Lemma counts_call (o : op) n : counts false n (@call reader writer o).
Proof.
  assert (Hin : forall (A : Type) (f : prog A),
             inside f -> (forall m, counts true m f) ->
             forall m, counts true m (bind reconnect_if_needed (fun _ => f)) /\
                       inside (bind reconnect_if_needed (fun _ => f))).
  { intros A f Hi Hc m. split.
    - apply counts_bind_inside;
        [apply counts_reconnect_if_needed | apply inside_reconnect_if_needed
        | intros _ n'; apply Hc].
    - apply inside_bind; [apply inside_reconnect_if_needed | intros _; exact Hi]. }
  pose proof (plain_body (reader := reader) (writer := writer) o) as Hp.
  destruct o; unfold call, read, readline, readlines, readexactly, readuntil,
    write, writelines, write_readline, write_readlines, writelines_readlines;
    match goal with
    | |- counts _ _ (ensure_connection ?f) =>
        change (plain (body_of f)) in Hp; set (body := body_of f) in *;
        first [ change (ensure_connection f)
                  with (ensure_connection (CoroutineFunction body))
              | change (ensure_connection f)
                  with (ensure_connection (AsyncGenFunction body)) ];
        clearbody body
    end;
    unfold ensure_connection, async_with_lock; cbn [bind trigger counts];
    (split; [exact I|]); intros _ _ m _; cbn [holds_after].
  all: try (apply counts_finally;
            [ exact (proj1 (Hin _ body (plain_inside Hp)
                              (fun m' => counts_plain Hp true m') m))
            | exact (proj2 (Hin _ body (plain_inside Hp)
                              (fun m' => counts_plain Hp true m') m)) ]).
  all: apply counts_finally_then with (v := body);
    [ exact (proj1 (Hin _ (Ret body) I (fun _ => I) m))
    | exact (proj2 (Hin _ (Ret body) I (fun _ => I) m))
    | apply returns_only_bind; intros _; reflexivity
    | intros n'; apply counts_stream; [exact Hp | intros; exact I] ].
Qed.

Lemma counting_start (ops : list op) st : counting (start ops st).
Proof.
  intros i t H. destruct (lookup_spawned ops i H) as [Hh Hc].
  rewrite Hh, Hc. intros n; apply counts_call.
Qed.

Lemma counting_update c i t t' st' :
  counting c ->
  tasks c !! i = Some t ->
  (if held t'
   then counts true (connection_counter (sock st')) (code t')
   else forall n, counts false n (code t')) ->
  connection_counter (sock st') = connection_counter (sock (shared c)) \/
    held t = true /\ exclusive (tasks c) ->
  counting {| shared := st'; tasks := <[i:=t']> (tasks c) |}.
Proof.
  intros Hc Hi Hself Hothers j tj Hj. simpl in *.
  apply list_lookup_insert_Some in Hj as [(_ & <- & _)|(Hne & Hj)]; [exact Hself|].
  pose proof (Hc j tj Hj) as H. destruct (held tj) eqn:Htj; [|exact H].
  destruct Hothers as [-> | [Ht He]]; [exact H|].
  exfalso; apply Hne. exact (He _ _ _ _ Hi Hj Ht Htj).
Qed.

Lemma step_counting (m : move) c c' :
  orderly c -> counting c -> step T m c = Some c' ->
  counting c' /\
  connection_counter (sock (shared c)) <= connection_counter (sock (shared c')) /\
  same_address (sock (shared c)) (sock (shared c')).
Proof.
  intros (_ & He & _) Hcount H. destruct m as [i|i|w]; simpl in H.
  - destruct (tasks c !! i) as [t|] eqn:Hi; [|discriminate].
    destruct (step_task T t (shared c)) as [[t' st']|] eqn:Hs; [|discriminate].
    injection H as <-. unfold step_task in Hs.
    pose proof (Hcount _ _ Hi) as Hct.
    destruct (code t) as [r|e|X e k|line k] eqn:Hc; try discriminate.
    + destruct (handle T e (shared c)) as [[x st1]|] eqn:Hh; [|discriminate].
      injection Hs as <- <-.
      destruct e; simpl in Hh.
      * (* Acquire *)
        destruct (_lock (sock (shared c))); [discriminate|]. injection Hh as <- <-.
        split; [|simpl; repeat split; lia].
        eapply counting_update; [exact Hcount | exact Hi | | left; reflexivity].
        simpl. destruct (held t).
        -- exact (proj2 Hct tt I _ I).
        -- exact (proj2 (Hct 0) tt I _ I).
      * (* Release *)
        injection Hh as <- <-.
        split; [|simpl; repeat split; lia].
        eapply counting_update; [exact Hcount | exact Hi | | left; reflexivity].
        simpl. intros n. destruct (held t).
        -- exact (proj2 Hct tt I n I).
        -- exact (proj2 (Hct 0) tt I n I).
      * (* GetSelf *)
        injection Hh as <- <-.
        split; [|simpl; repeat split; lia].
        eapply counting_update; [exact Hcount | exact Hi | | left; reflexivity].
        simpl. destruct (held t).
        -- exact (proj2 Hct _ (fun _ => eq_refl) _ eq_refl).
        -- intros n. apply (proj2 (Hct n) (sock (shared c))); [discriminate | reflexivity].
      * (* SetReader *)
        injection Hh as <- <-.
        split; [|simpl; repeat split; lia].
        eapply counting_update; [exact Hcount | exact Hi | | left; reflexivity].
        simpl. destruct (held t).
        -- exact (proj2 Hct tt I _ eq_refl).
        -- intros n. exact (proj2 (Hct n) tt I n eq_refl).
      * (* SetWriter *)
        injection Hh as <- <-.
        split; [|simpl; repeat split; lia].
        eapply counting_update; [exact Hcount | exact Hi | | left; reflexivity].
        simpl. destruct (held t).
        -- exact (proj2 Hct tt I _ eq_refl).
        -- intros n. exact (proj2 (Hct n) tt I n eq_refl).
      * (* SetCounter *)
        injection Hh as <- <-.
        destruct (held t) eqn:Ht.
        -- destruct Hct as [[_ Hle] Hk].
           split; [|simpl; repeat split; lia].
           eapply counting_update; [exact Hcount | exact Hi | | right; auto].
           simpl. rewrite ?Ht. exact (Hk tt I _ eq_refl).
        -- destruct (Hct 0) as [[Hf _] _]. discriminate Hf.
      * (* AtEof *)
        injection Hh as <- <-.
        split; [|simpl; repeat split; lia].
        eapply counting_update; [exact Hcount | exact Hi | | left; reflexivity].
        simpl. destruct (held t).
        -- exact (proj2 Hct _ I _ eq_refl).
        -- intros n. exact (proj2 (Hct n) _ I n eq_refl).
      * (* Call *)
        destruct (perform T c0 (net (shared c))) as [y w']. injection Hh as <- <-.
        split; [|simpl; repeat split; lia].
        eapply counting_update; [exact Hcount | exact Hi | | left; reflexivity].
        simpl. destruct (held t).
        -- exact (proj2 Hct _ I _ eq_refl).
        -- intros n. exact (proj2 (Hct n) _ I n eq_refl).
    + injection Hs as <- <-.
      split; [|simpl; repeat split; lia].
      eapply counting_update; [exact Hcount | exact Hi | | left; reflexivity].
      simpl. destruct (held t); [exact Hct | exact Hct].
  - destruct (tasks c !! i) as [t|] eqn:Hi; [|discriminate].
    unfold cancel_task in H. destruct (finished t); [discriminate|].
    injection H as <-.
    split; [|simpl; destruct (held t); simpl; repeat split; lia].
    eapply counting_update; [exact Hcount | exact Hi | |
                             left; destruct (held t); reflexivity].
    simpl. intros n; exact I.
  - injection H as <-. split; [|simpl; repeat split; lia].
    intros i t Hi. exact (Hcount i t Hi).
Qed.
(** A new video that succeeds: besides the lists (claim C1), the prompt
    box is emptied, the view switches to the history, the player opens
    on the new video, no error is shown and [isSaving] is false. *)
Theorem handleGenerateNewVideo_success fuel env API_KEY uuid now s t videoSrc rest :
  trim (newVideoPrompt s) <> EmptyString ->
  generateVideoFromText fuel env API_KEY (trim (newVideoPrompt s)) 1
    = Some (t, Ok (videoSrc :: rest)) ->
  let P := trim (newVideoPrompt s) in
  let newVideo := mkVideo uuid (data_src videoSrc) (generated_title P) P in
  handleGenerateNewVideo_run fuel env API_KEY uuid now s =
  Some (t, mkApp (newVideo :: videos s) (Some newVideo) (editingVideo s) false
             "Generating your video..." None history
             (mkHistoryVideo newVideo now :: generatedVideosHistory s)
             EmptyString (loadingVideoId s) true).
Proof.
  intros Hne H P newVideo. unfold handleGenerateNewVideo_run, handleGenerateNewVideo_start.
  destruct (String.eqb_spec (trim (newVideoPrompt s)) EmptyString) as [E|_]; [done|].
  by rewrite H.
Qed.

Lemma handleGenerateNewVideo_success_witness :
  let s := setNewVideoPrompt " a cat " (initialApp []) in
  let P := trim (newVideoPrompt s) in
  let newVideo := mkVideo "u1" (data_src (Some "BLOB")) (generated_title P) P in
  handleGenerateNewVideo_run 3 (sample_env 0) None "u1" 5 s =
  Some ([EGenerateVideos (generate_params "a cat" 1);
         ESleep 10000; EGetVideosOperation op_pending;
         EFetch "https://v/1?alt=media&key=undefined"],
        mkApp (newVideo :: videos s) (Some newVideo) (editingVideo s) false
             "Generating your video..." None history
             (mkHistoryVideo newVideo 5 :: generatedVideosHistory s)
             EmptyString (loadingVideoId s) true).
Proof.
  intros s P newVideo.
  apply (handleGenerateNewVideo_success 3 (sample_env 0) None "u1" 5 s _ (Some "BLOB") []).
  - vm_compute. discriminate.
  - vm_compute. reflexivity.
Defined.

(* ------------------------------------------------------------------ *)
(** ** [HistoryPage]: the order of ties and the loading card *)

Lemma insert_by_last x acc :
  Forall (fun y => (createdAt x <= createdAt y)%Z) acc ->
  insert_by compareCreatedAt x acc = (acc ++ [x])%list.
Proof.
  induction 1 as [|y acc Hy _ IH]; simpl; [done|].
  unfold compareCreatedAt. destruct (createdAt y - createdAt x <? 0)%Z eqn:Hc.
  - apply Z.ltb_lt in Hc. lia.
  - f_equal. exact IH.
Qed.

Lemma array_sort_fold_sorted l : forall acc,
  StronglySorted newer_or_same l ->
  (forall y x, In y acc -> In x l -> (createdAt x <= createdAt y)%Z) ->
  fold_left (fun acc x => insert_by compareCreatedAt x acc) l acc = (acc ++ l)%list.
Proof.
  induction l as [|x l IH]; intros acc Hs Hle; cbn [fold_left]; [by rewrite app_nil_r|].
  inversion Hs as [|? ? Hs' Hx]; subst.
  rewrite insert_by_last.
  - rewrite IH; [by rewrite <- app_assoc|done|].
    intros y z Hy Hz. apply in_app_or in Hy as [Hy|[<-|[]]].
    + apply Hle; [done|by right].
    + rewrite List.Forall_forall in Hx. apply (Hx z Hz).
  - apply List.Forall_forall. intros y Hy. apply Hle; [done|by left].
Qed.

(** The sort of [HistoryPage] is stable: a history that is already
    newest-first is shown in its own order, videos with the same
    [createdAt] included (an unstable sort could swap those). *)
Theorem HistoryPage_keeps_sorted_order (h : Heap) (videos : N)
    (loadingVideoId : option string) (vs : list HistoryVideo) :
  h !! videos = Some vs -> vs <> [] -> Sorted newer_or_same vs ->
  exists h', HistoryPage h videos loadingVideoId =
    Some (h', HistoryCards (map (history_card loadingVideoId) vs)).
Proof.
  intros Hv Hne Hs. unfold HistoryPage. rewrite Hv.
  destruct (length vs =? 0)%nat eqn:Hlen.
  { apply Nat.eqb_eq, length_zero_iff_nil in Hlen. done. }
  cbv zeta. rewrite lookup_insert_eq. eexists. do 2 f_equal.
  unfold array_sort. rewrite array_sort_fold_sorted; [done| |done].
  apply Sorted_StronglySorted; [|done].
  unfold newer_or_same. intros a b c; lia.
Qed.

Lemma HistoryPage_keeps_sorted_order_witness :
  let a := mkHistoryVideo (mkVideo "a" "ua" "A" "da") 3 in
  let b := mkHistoryVideo (mkVideo "b" "ub" "B" "db") 2 in
  let c := mkHistoryVideo (mkVideo "c" "uc" "C" "dc") 2 in
  (<[0%N := [a; b; c]]> ∅ : Heap) !! 0%N = Some [a; b; c] /\ [a; b; c] <> [] /\
  Sorted newer_or_same [a; b; c] /\
  exists h', HistoryPage (<[0%N := [a; b; c]]> ∅) 0%N (Some "c") =
    Some (h', HistoryCards (map (history_card (Some "c")) [a; b; c])).
Proof.
  intros a b c.
  assert (Hs : Sorted newer_or_same [a; b; c]).
  { repeat constructor; unfold newer_or_same; simpl; lia. }
  split; [reflexivity|]. split; [discriminate|]. split; [exact Hs|].
  apply (HistoryPage_keeps_sorted_order _ 0%N (Some "c") [a; b; c]);
    [reflexivity|discriminate|exact Hs].
Defined.

Lemma loading_cards_at_most_one k (l : list HistoryVideo) :
  NoDup (map (fun v => id (hv_video v)) l) ->
  (length (List.filter card_isLoading (map (history_card k) l)) <= 1)%nat.
Proof.
  induction l as [|x l IH]; intros Hnd; simpl; [lia|].
  inversion Hnd as [|? ? Hx Hnd']; subst.
  destruct (opt_string_eqb k (id (hv_video x))) eqn:E; simpl; [|by apply IH].
  destruct k as [k|]; [|done]. apply String.eqb_eq in E. subst k.
  enough (List.filter card_isLoading (map (history_card (Some (id (hv_video x)))) l) = [])
    as -> by (simpl; lia).
  clear IH Hnd Hnd'. induction l as [|y l IH]; simpl; [done|].
  unfold history_card at 1; simpl.
  destruct (String.eqb (id (hv_video x)) (id (hv_video y))) eqn:E'.
  - apply String.eqb_eq in E'. exfalso. apply Hx. simpl. rewrite E'.
    apply list_elem_of_here.
  - apply IH. intros Hin. apply Hx. simpl. by apply list_elem_of_further.
Qed.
------------------------------------------------------------------------
[Directions] Within the material above, output exactly the lines from the one with "destruct e; simpl in Hh." through the one with "simpl. intros n. destruct (held t).", end lines included, and nothing besides.

[Exercise output]
      destruct e; simpl in Hh.
      * (* Acquire *)
        destruct (_lock (sock (shared c))); [discriminate|]. injection Hh as <- <-.
        split; [|simpl; repeat split; lia].
        eapply counting_update; [exact Hcount | exact Hi | | left; reflexivity].
        simpl. destruct (held t).
        -- exact (proj2 Hct tt I _ I).
        -- exact (proj2 (Hct 0) tt I _ I).
      * (* Release *)
        injection Hh as <- <-.
        split; [|simpl; repeat split; lia].
        eapply counting_update; [exact Hcount | exact Hi | | left; reflexivity].
        simpl. intros n. destruct (held t).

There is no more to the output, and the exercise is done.